### Assignment
Repeat nothing but the lines below running from the one containing "environment (pb_timeout self)" to the one containing "bb_task_scratch_identity : option". Keep both end lines.

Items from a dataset
---*---

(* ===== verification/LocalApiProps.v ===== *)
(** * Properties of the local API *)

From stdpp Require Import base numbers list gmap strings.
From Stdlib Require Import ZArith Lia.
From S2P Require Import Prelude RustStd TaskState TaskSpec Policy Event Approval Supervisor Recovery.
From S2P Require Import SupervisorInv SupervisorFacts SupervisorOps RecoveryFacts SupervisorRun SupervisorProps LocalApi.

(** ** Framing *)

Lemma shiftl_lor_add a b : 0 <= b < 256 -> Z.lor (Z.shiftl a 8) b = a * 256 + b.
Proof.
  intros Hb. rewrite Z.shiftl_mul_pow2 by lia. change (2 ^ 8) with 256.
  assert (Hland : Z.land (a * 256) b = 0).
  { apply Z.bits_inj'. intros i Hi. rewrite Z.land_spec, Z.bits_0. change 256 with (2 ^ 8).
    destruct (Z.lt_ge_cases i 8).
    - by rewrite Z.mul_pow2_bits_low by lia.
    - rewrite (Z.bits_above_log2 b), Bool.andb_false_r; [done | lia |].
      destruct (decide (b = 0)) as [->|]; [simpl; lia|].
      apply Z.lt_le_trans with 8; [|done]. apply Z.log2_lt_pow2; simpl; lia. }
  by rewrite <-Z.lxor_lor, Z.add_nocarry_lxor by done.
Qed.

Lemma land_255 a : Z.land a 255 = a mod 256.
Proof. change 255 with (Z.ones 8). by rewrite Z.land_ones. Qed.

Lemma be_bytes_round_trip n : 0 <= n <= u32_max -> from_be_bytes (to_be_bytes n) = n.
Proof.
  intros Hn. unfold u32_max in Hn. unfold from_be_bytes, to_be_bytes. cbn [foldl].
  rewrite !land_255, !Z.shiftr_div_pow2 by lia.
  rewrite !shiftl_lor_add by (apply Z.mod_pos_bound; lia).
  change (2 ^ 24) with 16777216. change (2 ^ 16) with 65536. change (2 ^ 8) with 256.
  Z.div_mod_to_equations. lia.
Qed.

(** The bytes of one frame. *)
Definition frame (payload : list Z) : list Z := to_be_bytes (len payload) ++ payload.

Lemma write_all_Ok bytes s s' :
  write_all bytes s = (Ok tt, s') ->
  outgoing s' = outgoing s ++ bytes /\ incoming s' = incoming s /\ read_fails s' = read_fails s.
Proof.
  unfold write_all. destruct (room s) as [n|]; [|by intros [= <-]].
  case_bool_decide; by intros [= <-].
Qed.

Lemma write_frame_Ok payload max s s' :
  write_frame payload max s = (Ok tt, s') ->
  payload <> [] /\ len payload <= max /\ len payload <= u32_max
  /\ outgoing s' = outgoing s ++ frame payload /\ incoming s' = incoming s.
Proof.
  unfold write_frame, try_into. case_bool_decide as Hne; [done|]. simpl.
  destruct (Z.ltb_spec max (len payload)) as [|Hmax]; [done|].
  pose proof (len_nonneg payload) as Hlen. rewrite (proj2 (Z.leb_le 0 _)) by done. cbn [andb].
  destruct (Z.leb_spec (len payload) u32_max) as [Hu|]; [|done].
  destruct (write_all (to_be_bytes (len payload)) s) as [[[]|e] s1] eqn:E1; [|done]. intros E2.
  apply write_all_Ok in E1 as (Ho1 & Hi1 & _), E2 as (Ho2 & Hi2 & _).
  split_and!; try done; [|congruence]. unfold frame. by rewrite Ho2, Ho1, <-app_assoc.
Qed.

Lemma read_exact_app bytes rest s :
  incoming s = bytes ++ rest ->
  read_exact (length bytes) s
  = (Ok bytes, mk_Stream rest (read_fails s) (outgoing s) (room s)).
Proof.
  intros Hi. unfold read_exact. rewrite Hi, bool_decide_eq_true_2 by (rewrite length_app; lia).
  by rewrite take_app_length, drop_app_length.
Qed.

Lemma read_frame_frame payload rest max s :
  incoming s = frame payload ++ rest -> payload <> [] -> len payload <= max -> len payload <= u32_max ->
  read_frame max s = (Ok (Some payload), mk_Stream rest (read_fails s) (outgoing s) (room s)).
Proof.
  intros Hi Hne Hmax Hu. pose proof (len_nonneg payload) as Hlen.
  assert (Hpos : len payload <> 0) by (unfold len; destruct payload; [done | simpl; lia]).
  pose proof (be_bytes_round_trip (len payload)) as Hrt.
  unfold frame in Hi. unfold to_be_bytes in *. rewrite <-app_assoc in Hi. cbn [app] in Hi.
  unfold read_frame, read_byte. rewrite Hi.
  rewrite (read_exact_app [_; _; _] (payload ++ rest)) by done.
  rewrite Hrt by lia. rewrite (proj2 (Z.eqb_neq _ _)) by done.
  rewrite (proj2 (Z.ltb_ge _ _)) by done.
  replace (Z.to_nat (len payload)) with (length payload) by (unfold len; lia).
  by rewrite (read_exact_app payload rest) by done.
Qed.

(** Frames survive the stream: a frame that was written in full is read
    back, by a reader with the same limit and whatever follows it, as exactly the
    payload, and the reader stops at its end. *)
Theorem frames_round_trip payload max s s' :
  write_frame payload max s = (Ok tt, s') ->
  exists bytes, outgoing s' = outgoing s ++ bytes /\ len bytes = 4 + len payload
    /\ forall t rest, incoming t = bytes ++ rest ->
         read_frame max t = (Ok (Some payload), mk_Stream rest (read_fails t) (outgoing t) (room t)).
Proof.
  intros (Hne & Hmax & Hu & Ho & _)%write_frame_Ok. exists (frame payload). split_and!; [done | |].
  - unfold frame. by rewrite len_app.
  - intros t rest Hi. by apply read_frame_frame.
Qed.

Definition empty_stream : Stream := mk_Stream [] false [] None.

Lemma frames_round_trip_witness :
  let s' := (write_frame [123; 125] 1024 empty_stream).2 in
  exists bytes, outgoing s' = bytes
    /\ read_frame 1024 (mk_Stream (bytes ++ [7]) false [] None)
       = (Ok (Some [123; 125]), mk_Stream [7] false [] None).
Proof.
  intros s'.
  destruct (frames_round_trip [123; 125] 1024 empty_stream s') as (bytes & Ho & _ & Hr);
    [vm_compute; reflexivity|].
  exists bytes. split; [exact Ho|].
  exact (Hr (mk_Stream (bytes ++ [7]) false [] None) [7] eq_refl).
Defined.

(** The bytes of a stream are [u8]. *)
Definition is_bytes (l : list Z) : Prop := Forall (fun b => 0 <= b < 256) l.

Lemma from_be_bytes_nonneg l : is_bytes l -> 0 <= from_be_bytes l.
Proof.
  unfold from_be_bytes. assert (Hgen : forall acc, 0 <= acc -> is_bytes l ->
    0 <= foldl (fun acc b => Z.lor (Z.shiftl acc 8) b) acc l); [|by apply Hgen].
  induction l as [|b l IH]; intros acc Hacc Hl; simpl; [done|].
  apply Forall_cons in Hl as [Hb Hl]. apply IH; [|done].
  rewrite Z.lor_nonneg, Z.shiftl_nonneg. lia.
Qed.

---*---

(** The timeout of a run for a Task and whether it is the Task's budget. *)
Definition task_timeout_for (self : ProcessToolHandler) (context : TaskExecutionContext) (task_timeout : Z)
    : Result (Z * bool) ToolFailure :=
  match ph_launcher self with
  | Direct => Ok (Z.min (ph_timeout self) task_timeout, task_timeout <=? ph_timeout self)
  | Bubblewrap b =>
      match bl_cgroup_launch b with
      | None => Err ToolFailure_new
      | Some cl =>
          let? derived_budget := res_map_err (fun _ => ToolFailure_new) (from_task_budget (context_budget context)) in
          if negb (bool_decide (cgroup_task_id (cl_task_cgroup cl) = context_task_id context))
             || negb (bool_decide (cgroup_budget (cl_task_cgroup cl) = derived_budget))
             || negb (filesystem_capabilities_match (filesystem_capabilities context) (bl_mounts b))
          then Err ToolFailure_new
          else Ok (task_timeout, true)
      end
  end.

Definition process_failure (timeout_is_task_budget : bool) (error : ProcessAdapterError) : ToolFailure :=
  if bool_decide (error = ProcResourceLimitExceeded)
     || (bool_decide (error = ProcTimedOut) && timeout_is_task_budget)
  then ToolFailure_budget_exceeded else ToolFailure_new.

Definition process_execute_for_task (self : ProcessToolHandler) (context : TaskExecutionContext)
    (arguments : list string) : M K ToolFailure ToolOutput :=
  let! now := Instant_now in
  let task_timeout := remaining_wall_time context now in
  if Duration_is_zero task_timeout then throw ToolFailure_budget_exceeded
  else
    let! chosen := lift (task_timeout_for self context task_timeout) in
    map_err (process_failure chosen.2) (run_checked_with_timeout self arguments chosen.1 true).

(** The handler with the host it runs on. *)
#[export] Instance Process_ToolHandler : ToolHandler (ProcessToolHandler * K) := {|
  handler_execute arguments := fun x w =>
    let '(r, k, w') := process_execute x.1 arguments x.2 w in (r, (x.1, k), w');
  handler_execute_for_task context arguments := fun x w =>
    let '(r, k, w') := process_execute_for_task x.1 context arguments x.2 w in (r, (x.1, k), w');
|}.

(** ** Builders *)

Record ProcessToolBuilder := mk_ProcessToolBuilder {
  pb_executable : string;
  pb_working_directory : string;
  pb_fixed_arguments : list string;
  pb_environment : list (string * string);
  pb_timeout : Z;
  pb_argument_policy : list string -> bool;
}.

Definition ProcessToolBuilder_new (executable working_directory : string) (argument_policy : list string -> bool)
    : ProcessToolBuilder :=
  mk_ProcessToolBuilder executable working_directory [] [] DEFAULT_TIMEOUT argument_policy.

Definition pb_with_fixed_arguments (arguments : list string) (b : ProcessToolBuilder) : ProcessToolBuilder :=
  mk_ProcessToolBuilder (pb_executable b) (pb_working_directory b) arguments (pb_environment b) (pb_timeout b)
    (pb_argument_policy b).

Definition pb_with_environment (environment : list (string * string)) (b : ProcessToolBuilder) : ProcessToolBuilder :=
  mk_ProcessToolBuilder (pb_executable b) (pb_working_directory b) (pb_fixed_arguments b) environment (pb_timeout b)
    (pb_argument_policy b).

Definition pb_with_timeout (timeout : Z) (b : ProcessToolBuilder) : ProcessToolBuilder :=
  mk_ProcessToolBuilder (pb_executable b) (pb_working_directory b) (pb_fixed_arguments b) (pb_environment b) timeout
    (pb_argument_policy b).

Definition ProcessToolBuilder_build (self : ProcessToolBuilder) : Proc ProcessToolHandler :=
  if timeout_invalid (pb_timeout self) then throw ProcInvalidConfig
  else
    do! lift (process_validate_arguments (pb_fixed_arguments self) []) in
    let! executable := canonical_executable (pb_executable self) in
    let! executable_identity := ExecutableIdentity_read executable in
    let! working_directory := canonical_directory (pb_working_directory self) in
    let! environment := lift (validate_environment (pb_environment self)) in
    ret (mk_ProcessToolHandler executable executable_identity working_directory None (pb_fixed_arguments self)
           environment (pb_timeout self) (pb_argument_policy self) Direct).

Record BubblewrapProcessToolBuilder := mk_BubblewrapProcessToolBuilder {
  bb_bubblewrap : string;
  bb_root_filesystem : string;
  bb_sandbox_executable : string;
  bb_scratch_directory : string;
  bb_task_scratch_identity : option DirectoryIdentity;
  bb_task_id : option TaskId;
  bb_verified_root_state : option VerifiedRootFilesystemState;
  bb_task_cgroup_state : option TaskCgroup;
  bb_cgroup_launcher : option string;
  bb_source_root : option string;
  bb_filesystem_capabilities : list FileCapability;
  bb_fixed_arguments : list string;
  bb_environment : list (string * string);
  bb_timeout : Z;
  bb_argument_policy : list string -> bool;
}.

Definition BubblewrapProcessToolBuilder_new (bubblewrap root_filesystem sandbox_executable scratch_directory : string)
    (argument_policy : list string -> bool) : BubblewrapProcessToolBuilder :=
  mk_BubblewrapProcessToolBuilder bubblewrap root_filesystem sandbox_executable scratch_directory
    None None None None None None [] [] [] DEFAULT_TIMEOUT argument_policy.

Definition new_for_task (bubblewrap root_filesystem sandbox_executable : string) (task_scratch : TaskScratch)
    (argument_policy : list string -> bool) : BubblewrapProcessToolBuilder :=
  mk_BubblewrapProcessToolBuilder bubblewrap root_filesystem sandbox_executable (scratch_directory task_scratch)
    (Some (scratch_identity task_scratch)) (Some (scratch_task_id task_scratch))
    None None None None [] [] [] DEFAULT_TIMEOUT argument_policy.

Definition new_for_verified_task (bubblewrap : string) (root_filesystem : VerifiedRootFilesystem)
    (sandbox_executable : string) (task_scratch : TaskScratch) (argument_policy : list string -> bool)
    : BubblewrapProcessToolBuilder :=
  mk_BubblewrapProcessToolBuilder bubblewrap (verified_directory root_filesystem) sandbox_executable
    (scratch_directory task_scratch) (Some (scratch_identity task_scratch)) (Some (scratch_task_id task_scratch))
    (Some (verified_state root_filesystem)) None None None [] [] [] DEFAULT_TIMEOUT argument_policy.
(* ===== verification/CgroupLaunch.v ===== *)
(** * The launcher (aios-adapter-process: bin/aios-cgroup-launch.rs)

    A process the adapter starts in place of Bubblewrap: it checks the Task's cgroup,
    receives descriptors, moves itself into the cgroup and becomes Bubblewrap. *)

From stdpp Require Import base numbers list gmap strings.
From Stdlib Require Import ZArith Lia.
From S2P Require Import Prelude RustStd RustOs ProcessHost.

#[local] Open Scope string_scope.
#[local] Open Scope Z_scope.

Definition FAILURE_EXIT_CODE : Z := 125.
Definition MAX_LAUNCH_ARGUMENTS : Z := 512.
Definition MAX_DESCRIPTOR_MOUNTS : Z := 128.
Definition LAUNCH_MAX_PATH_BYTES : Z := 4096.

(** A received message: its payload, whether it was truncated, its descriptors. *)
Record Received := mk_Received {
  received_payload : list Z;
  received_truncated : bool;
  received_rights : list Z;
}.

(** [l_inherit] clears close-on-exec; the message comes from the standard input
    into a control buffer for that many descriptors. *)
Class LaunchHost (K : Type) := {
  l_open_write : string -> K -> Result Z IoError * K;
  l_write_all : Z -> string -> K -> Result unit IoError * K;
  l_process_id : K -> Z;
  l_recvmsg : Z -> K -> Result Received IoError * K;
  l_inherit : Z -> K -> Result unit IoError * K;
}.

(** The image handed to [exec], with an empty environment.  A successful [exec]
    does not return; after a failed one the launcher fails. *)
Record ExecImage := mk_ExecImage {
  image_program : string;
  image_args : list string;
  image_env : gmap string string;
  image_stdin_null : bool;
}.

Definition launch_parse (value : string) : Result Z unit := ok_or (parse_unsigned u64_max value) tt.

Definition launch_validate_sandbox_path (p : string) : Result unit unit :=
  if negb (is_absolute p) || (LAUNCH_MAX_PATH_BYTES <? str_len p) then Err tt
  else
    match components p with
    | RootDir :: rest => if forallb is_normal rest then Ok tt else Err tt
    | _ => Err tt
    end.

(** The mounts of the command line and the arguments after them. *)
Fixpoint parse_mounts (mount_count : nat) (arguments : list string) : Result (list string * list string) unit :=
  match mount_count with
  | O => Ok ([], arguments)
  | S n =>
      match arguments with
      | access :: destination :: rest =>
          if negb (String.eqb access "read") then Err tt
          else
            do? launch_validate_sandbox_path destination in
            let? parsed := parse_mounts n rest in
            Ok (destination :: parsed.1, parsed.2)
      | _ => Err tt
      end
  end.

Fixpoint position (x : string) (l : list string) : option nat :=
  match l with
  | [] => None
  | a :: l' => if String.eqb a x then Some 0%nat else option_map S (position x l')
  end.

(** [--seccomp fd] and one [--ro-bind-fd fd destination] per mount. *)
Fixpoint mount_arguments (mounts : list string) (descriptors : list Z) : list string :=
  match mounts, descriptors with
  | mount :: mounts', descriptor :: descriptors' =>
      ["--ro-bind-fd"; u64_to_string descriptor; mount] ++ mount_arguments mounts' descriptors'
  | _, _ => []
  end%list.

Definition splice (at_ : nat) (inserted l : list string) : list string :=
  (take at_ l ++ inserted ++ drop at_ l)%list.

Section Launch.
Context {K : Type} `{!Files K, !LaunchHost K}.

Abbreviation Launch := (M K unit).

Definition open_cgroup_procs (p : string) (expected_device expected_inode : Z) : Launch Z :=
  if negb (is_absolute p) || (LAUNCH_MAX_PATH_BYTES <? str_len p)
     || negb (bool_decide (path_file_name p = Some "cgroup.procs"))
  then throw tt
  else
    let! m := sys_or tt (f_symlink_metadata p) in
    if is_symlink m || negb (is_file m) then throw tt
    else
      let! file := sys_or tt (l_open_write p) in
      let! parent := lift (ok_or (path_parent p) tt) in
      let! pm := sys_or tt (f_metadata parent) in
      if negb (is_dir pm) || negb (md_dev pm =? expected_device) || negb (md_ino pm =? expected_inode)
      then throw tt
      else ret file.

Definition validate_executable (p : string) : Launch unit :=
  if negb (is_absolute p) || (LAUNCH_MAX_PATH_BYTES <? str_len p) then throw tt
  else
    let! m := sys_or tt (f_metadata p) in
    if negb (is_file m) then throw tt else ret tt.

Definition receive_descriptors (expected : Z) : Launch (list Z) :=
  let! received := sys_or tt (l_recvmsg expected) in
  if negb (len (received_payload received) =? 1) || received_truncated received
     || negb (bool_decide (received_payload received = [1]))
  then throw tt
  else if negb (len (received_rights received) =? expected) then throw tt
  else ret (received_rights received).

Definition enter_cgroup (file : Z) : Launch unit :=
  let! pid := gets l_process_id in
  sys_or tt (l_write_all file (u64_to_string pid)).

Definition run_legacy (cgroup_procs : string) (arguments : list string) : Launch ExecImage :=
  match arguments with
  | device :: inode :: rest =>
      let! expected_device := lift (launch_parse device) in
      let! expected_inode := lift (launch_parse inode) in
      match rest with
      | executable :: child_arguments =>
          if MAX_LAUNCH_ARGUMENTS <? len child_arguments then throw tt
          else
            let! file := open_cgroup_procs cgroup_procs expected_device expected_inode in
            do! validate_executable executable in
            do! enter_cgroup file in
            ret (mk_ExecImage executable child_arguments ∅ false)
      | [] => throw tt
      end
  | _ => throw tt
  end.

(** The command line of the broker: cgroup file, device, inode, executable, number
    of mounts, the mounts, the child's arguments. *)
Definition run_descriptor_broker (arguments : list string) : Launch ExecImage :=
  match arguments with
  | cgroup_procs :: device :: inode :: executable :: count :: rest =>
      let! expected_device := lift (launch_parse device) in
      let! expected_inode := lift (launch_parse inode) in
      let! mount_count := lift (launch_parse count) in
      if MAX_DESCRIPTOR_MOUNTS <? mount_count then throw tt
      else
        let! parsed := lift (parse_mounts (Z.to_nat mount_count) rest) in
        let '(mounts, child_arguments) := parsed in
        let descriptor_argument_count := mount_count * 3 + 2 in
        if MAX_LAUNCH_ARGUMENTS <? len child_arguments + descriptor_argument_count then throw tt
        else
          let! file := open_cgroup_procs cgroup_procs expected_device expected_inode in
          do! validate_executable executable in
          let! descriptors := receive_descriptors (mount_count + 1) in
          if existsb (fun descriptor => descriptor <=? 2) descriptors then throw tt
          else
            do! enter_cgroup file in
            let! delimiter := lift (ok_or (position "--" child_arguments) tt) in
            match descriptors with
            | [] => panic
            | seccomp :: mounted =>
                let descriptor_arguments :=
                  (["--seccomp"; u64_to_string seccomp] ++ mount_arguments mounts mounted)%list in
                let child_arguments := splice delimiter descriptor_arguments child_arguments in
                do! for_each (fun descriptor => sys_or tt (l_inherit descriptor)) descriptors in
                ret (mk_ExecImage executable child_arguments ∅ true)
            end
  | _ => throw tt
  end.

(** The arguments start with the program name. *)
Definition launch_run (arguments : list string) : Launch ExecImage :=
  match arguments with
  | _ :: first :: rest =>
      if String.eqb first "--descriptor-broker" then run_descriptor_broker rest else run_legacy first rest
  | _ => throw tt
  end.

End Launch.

---*---

### Problem solution
           environment (pb_timeout self) (pb_argument_policy self) Direct).

Record BubblewrapProcessToolBuilder := mk_BubblewrapProcessToolBuilder {
  bb_bubblewrap : string;
  bb_root_filesystem : string;
  bb_sandbox_executable : string;
  bb_scratch_directory : string;
  bb_task_scratch_identity : option DirectoryIdentity;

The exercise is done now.